WORK ORDER — The expected answer is a copy of every line in the listing that has the word "split".

TASK INPUT —
################

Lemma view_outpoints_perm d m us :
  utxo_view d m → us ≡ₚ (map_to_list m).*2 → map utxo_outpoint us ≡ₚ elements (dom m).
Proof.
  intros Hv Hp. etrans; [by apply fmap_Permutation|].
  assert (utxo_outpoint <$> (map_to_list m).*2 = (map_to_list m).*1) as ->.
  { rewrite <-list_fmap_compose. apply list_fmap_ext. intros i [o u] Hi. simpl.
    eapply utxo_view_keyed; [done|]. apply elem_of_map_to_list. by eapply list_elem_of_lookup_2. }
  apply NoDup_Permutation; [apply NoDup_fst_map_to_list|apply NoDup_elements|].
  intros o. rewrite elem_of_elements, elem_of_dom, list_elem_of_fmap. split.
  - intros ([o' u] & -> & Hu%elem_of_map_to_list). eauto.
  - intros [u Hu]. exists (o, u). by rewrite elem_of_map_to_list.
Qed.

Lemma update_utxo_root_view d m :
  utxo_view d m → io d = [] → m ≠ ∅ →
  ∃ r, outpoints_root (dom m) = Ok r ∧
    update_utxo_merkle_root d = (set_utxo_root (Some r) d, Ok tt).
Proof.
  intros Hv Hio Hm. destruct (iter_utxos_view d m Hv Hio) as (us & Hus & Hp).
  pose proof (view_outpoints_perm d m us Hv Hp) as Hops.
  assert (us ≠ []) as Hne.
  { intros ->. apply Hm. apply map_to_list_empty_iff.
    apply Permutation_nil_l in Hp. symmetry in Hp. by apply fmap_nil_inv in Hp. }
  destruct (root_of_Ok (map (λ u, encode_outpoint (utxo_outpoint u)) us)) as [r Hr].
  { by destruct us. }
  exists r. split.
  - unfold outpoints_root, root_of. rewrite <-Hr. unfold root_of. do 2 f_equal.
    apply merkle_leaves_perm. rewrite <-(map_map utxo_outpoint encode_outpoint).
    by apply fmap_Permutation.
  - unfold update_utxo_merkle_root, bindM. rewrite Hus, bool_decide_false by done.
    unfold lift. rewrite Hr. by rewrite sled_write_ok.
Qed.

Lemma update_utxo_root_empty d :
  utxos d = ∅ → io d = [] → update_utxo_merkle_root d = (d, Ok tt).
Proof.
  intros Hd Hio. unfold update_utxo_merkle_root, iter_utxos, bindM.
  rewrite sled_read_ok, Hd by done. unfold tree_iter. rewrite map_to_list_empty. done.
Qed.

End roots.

################

RESPONSE TO THIS EXERCISE —
  intros o. rewrite elem_of_elements, elem_of_dom, list_elem_of_fmap. split.
  exists r. split.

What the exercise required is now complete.